Il rischio di depressione aumenta con l'esposizione alla cannabis in un cervello che si sta sviluppando

L'epidemiologia suggerisce che l'uso di cannabis a lungo termine durante l'adolescenza aumenta il rischio di sviluppare in seguito depressione e ideazione suicidaria, anche quando si tengono sotto controllo le condizioni di comorbidità. La causalità è plausibile data la crescente evidenza che i cannabinoidi interagiscono con i sistemi cerebrali che regolano l'umore.

Il consumo di cannabis a lungo termine nell'adolescenza può aumentare il rischio di depressione e suicidio nella giovane età adulta, secondo un'importante meta-analisi condotta da Gabriella Gobbi (McGill University, Montréal, Québec, Canada),1 presentata al Virtual CINP 2021.

L'associazione tra consumo di cannabis e successivo sviluppo di depressione è chiara anche in assenza di condizioni premorbose e storia familiare.

Rispetto ai non consumatori, l'odds ratio (OR) relativo ai consumatori di cannabis di età compresa tra 13 e 18 anni che sviluppano depressione quando hanno 21-30 anni è 1.37. L'OR per l'ideazione suicidaria è 1.5 e per un tentativo di suicidio 3.46. Al contrario, il consumo di cannabis da parte degli adolescenti non è correlato all'ansia nell’ età adulta.

Il consumo di cannabis nell'adolescenza aumenta del 37% il rischio di depressione nell’età adulta e raddoppia il rischio di ideazione suicidaria

 

Un piccolo rischio moltiplicato per milioni

Nel suo discorso in plenaria, la professoressa Gobbi ha affermato che l'epidemiologia è chiara. Le dimensioni dell'effetto sono modeste. Il consumo di cannabis negli adolescenti è così comune che il numero di casi di depressione nella popolazione che possono essere attribuiti ad esso è enorme.

Il cervello dell'adolescente si sta ancora sviluppando e questo potrebbe spiegare la sua vulnerabilità, ha suggerito.

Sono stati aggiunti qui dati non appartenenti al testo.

(** X3. Of two quantity changes of one id the later one counts, and
    changes of different ids can be swapped; a change of an id that is
    not stored, or to the quantity every record of the id already has,
    leaves the collection as it is; in a collection that stores each id
    once the change rewrites one position. *)
Theorem quantityChange_compose (i j : string) (q q' : Z) (s : App.State) :
  App.handleQuantityChange i q' (App.handleQuantityChange i q s)
    = App.handleQuantityChange i q' s /\
  (i <> j ->
   App.handleQuantityChange i q (App.handleQuantityChange j q' s)
     = App.handleQuantityChange j q' (App.handleQuantityChange i q s)) /\
  (i ∉ id <$> App.prizes s ->
   App.prizes (App.handleQuantityChange i q s) = App.prizes s) /\
  ((forall p, p ∈ App.prizes s -> id p = i -> quantity p = q) ->
   App.prizes (App.handleQuantityChange i q s) = App.prizes s) /\
  (forall k old, NoDup (id <$> App.prizes s) ->
     App.prizes s !! k = Some old -> id old = i ->
     App.prizes (App.handleQuantityChange i q s)
       = <[k := with_quantity old q]> (App.prizes s)).
Proof.
  unfold App.handleQuantityChange, App.setIsDirty, App.setPrizes.
  cbn -[App.quantityChange].
  split; [| split; [| split; [apply quantityChange_absent | split]]].
  - f_equal. unfold App.quantityChange. rewrite <- list_fmap_compose.
    apply list_fmap_ext. intros k p _. simpl.
    destruct (String.eqb_spec (id p) i) as [Heq | Hne]; simpl.
    + rewrite (proj2 (String.eqb_eq _ _) Heq). reflexivity.
    + rewrite (proj2 (String.eqb_neq _ _) Hne). reflexivity.
  - intros Hij. f_equal. unfold App.quantityChange. rewrite <- !list_fmap_compose.
    apply list_fmap_ext. intros k p _. simpl.
    destruct (String.eqb_spec (id p) i) as [Hi | Hi];
      destruct (String.eqb_spec (id p) j) as [Hj | Hj]; simpl;
      rewrite ?(proj2 (String.eqb_eq _ _) Hi), ?(proj2 (String.eqb_neq _ _) Hi),
        ?(proj2 (String.eqb_eq _ _) Hj), ?(proj2 (String.eqb_neq _ _) Hj);
      congruence.
  - intros Hsame. unfold App.quantityChange.
    rewrite <- (list_fmap_id (App.prizes s)) at 2. apply list_fmap_ext.
    intros k p Hk. destruct (String.eqb_spec (id p) i) as [Heq | _]; [| reflexivity].
    rewrite <- (Hsame p); [apply with_quantity_same | | exact Heq].
    apply list_elem_of_lookup. eauto.
  - intros k old. apply quantityChange_unique.
Qed.

End Compose.

(** ** The summary after a change *)

Section Summary.

Implicit Types (p : Prize) (l : list Prize).







Lemma sample_ids : NoDup (id <$> sample).
Proof. apply (bool_decide_unpack _). vm_compute. exact I. Qed.



End Summary.

(** ** The breakdown by category *)

Section Breakdown.

Implicit Types (p : Prize) (l : list Prize).

Lemma sum_quantity_split (f : Prize -> bool) l :
  sum_quantity l
  = sum_quantity (List.filter f l) + sum_quantity (List.filter (fun p => negb (f p)) l).
Proof.
  unfold sum_quantity. induction l as [|x l IH]; simpl; [reflexivity |].
  destruct (f x); simpl; lia.
Qed.

Lemma sum_quantity_categories (cs : list string) l :
  NoDup cs ->
  foldr Z.add 0 ((fun c => sum_quantity (of_category c l)) <$> cs)
  = sum_quantity (List.filter (fun p => bool_decide (category p ∈ cs)) l).
Proof.
  induction cs as [|c cs IH]; intros Hnd.
  - induction l as [|x l IHl]; [reflexivity |].
    cbn [List.filter]. rewrite bool_decide_eq_false_2 by apply not_elem_of_nil.
    exact IHl.
  - apply NoDup_cons in Hnd as [Hc Hnd].
    rewrite fmap_cons. cbn [foldr]. rewrite (IH Hnd). clear IH.
    unfold of_category, sum_quantity.
    induction l as [|x l IHl]; [reflexivity |].
    cbn [List.filter].
    destruct (String.eqb_spec (category x) c) as [Heq | Hne].
    + rewrite (bool_decide_eq_true_2 (category x ∈ c :: cs)) by (rewrite Heq; left).
      rewrite (bool_decide_eq_false_2 (category x ∈ cs)) by (rewrite Heq; exact Hc).
      cbn [foldr]. lia.
    + destruct (decide (category x ∈ cs)) as [Hin | Hout].
      * rewrite (bool_decide_eq_true_2 (category x ∈ c :: cs)) by (right; exact Hin).
        rewrite (bool_decide_eq_true_2 (category x ∈ cs)) by exact Hin.
        cbn [foldr]. lia.
      * rewrite (bool_decide_eq_false_2 (category x ∈ c :: cs))
          by (rewrite not_elem_of_cons; split; assumption).
        rewrite (bool_decide_eq_false_2 (category x ∈ cs)) by exact Hout.
        exact IHl.
Qed.

Lemma prizeCategories_NoDup : NoDup App.prizeCategories.
Proof. apply (bool_decide_unpack _). vm_compute. exact I. Qed.

Lemma prizeCategories_own : Forall (fun cat => cat ∉ JS.Object_prototype) App.prizeCategories.
Proof. apply (bool_decide_unpack _). vm_compute. exact I. Qed.
(** ** The local variables of the coordinate scan

    [count], [y] and [x] are the locals of the three methods.  The source
    keeps no flag for "a y was taken" or "an x was taken": [hasY] and
    [hasX] are ghost fields, set in the branch that assigns [y], resp. [x],
    and read by no code. *)
Record Locals : Type := mkLocals {
  count : Z;
  y : Z;
  x : Z;
  hasY : bool;
  hasX : bool
}.

(** [var count, y, x int] *)
Definition zeroed : Locals :=
  {| count := 0; y := 0; x := 0; hasY := false; hasX := false |}.

(** [y = v; count += 1] *)
Definition take_y (v : Z) (l : Locals) : Locals :=
  {| count := count l + 1; y := v; x := x l; hasY := true; hasX := hasX l |}.

(** [x = v; count += 1] *)
Definition take_x (v : Z) (l : Locals) : Locals :=
  {| count := count l + 1; y := y l; x := v; hasY := hasY l; hasX := true |}.

(** The elements the scan did not take as coordinates, [args[count:]]:
    the payload [args[count]] followed by [args[count+1:]]. *)
Definition rest {A : Type} (args : list A) (l : Locals) : list A :=
  skipn (Z.to_nat (count l)) args.

Section Binding.

(** The width of ncurses' [chtype], an unsigned integer type declared in
    [ncurses.h]. *)
Variable chtype_bits : Z.

(** What ncurses returns from a call, given the calls made before it. *)
Variable driver : trace -> DriverCall -> Z.

(** [fmt.Sprintf] *)
Variable Sprintf : string -> list Value -> string.

(** [C.chtype(v)] *)
Definition C_chtype (v : Z) : Z := v mod 2 ^ chtype_bits.

(** A call into ncurses: recorded, and answered by the library. *)
Definition call (c : DriverCall) : M Z :=
  fun t => (t ++ [c], inl (driver t c)).

(** *** [func (w *Window) AddChar(args ...int)] *)

(** The two conditionals on [len(args)]. *)
Definition AddChar_coords (args : list Z) : M Locals :=
  let l := zeroed in
  l <- (if len args >? 1
        then a0 <- index args 0 ;; ret (take_y a0 l)
        else ret l) ;;
  l <- (if len args >? 2
        then a1 <- index args 1 ;; ret (take_x a1 l)
        else ret l) ;;
  ret l.

(** The scan and [cattr |= C.int(args[count])], with [cattr] zero
    before. *)
Definition AddChar_resolve (args : list Z) : M (Locals * Z) :=
  let cattr := 0 in
  l <- AddChar_coords args ;;
  a <- index args (count l) ;;
  ret (l, Z.lor cattr (C_int a)).

Definition AddChar (w : Window) (args : list Z) : M unit :=
  r <- AddChar_resolve args ;;
  let '(l, cattr) := r in
  if count l >? 0
  then _ <- call (mvwaddch w (C_int (y l)) (C_int (x l)) (C_chtype cattr)) ;;
       ret tt
  else _ <- call (waddch w (C_chtype cattr)) ;;
       ret tt.

(** *** [func (w *Window) GetChar(coords ...int) int] *)

Definition GetChar_coords (coords : list Z) : M Locals :=
  let l := zeroed in
  l <- (if len coords >? 1
        then c0 <- index coords 0 ;; ret (take_y c0 l)
        else ret l) ;;
  l <- (if len coords >? 2
        then c1 <- index coords 1 ;; ret (take_x c1 l)
        else ret l) ;;
  ret l.

Definition GetChar (w : Window) (coords : list Z) : M Z :=
  l <- GetChar_coords coords ;;
  if count l >? 0
  then call (mvwgetch w (C_int (y l)) (C_int (x l)))
  else call (wgetch w).

(** *** [func (w *Window) Print(args ...interface{})] *)

(** The two conditionals on [len(args)], each with its inner test on the
    dynamic type.  The second is not nested in the first. *)
Definition Print_coords (args : list Value) : M Locals :=
  let l := zeroed in
  l <- (if len args >? 1
        then a0 <- index args 0 ;;
             ty <- TypeOf_String a0 ;;
             if String.eqb ty "int"
             then n <- assert_int a0 ;; ret (take_y n l)
             else ret l
        else ret l) ;;
  l <- (if len args >? 2
        then a1 <- index args 1 ;;
             ty <- TypeOf_String a1 ;;
             if String.eqb ty "int"
             then n <- assert_int a1 ;; ret (take_x n l)
             else ret l
        else ret l) ;;
  ret l.

(** The scan and
    [cstr := C.CString(fmt.Sprintf(args[count].(string), args[count+1:]...))]. *)
Definition Print_resolve (args : list Value) : M (Locals * string) :=
  l <- Print_coords args ;;
  a <- index args (count l) ;;
  format <- assert_string a ;;
  operands <- slice_from args (count l + 1) ;;
  ret (l, C_CString (Sprintf format operands)).

Definition Print (w : Window) (args : list Value) : M unit :=
  r <- Print_resolve args ;;
  let '(l, cstr) := r in
  if count l >? 0
  then _ <- call (mvwaddstr w (C_int (y l)) (C_int (x l)) cstr) ;; ret tt
  else _ <- call (waddstr w cstr) ;; ret tt.

End Binding.

(** An ncurses that answers 0, the value of [OK], to every call; used to
    run the methods on concrete argument lists. *)
Definition always_OK : trace -> DriverCall -> Z := fun _ _ => 0.

(** The argument lists of [Print] with the format in place: a string
    after at most two leading ints. *)
Definition format_in_place (args : list Value) : bool :=
  match args with
  | VString _ :: _ => true
  | VInt _ :: VString _ :: _ => true
  | VInt _ :: VInt _ :: VString _ :: _ => true
  | _ => false
  end.

(** * The rest of the binding

    The functions of the two source files that do more than forward one
    call: the guards of [HalfDelay], [InitPair], [StartColor], [GetMouse]
    and [GetString], the dispatch of [Sync], and, in the menu extension,
    the arrays built by [NewMenu] and [SetItems] and read by [Items], and
    [Spacing]. *)

(** [C.short(v)]: conversion to the 16-bit signed C [short]. *)
Definition C_short (v : Z) : Z := (v + 2 ^ 15) mod 2 ^ 16 - 2 ^ 15.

Sebbene difficile da stabilire dall'epidemiologia, una connessione causale è resa più probabile dalla recente comprensione degli effetti dei cannabinoidi sulla neurobiologia e sui modelli animali, ha continuato la professoressa Gobbi.

I cannabinoidi influiscono sulle aree cerebrali e sui neurotrasmettitori che regolano l'umore.

 

La neurobiologia suggerisce che è probabile una connessione causale.

Esperimenti elettrofisiologici sui ratti mostrano che i cannabinoidi interagiscono direttamente con il sistema serotoninergico.2 Mentre l’esposizione a breve termine ai cannabinoidi aumenta l'attività della serotonina2, l'esposizione a lungo termine in animali adolescenti ne riduce il tono serotoninergico. Questo è accompagnato dall'induzione di uno stato simile alla depressione.3-5

Il THC può causare "disperazione comportamentale" nel test del nuoto forzato, e anedonia - evidenziata da una riduzione della preferenza per il saccarosio sull'acqua - nei ratti adolescenti rispetto a quelli adulti.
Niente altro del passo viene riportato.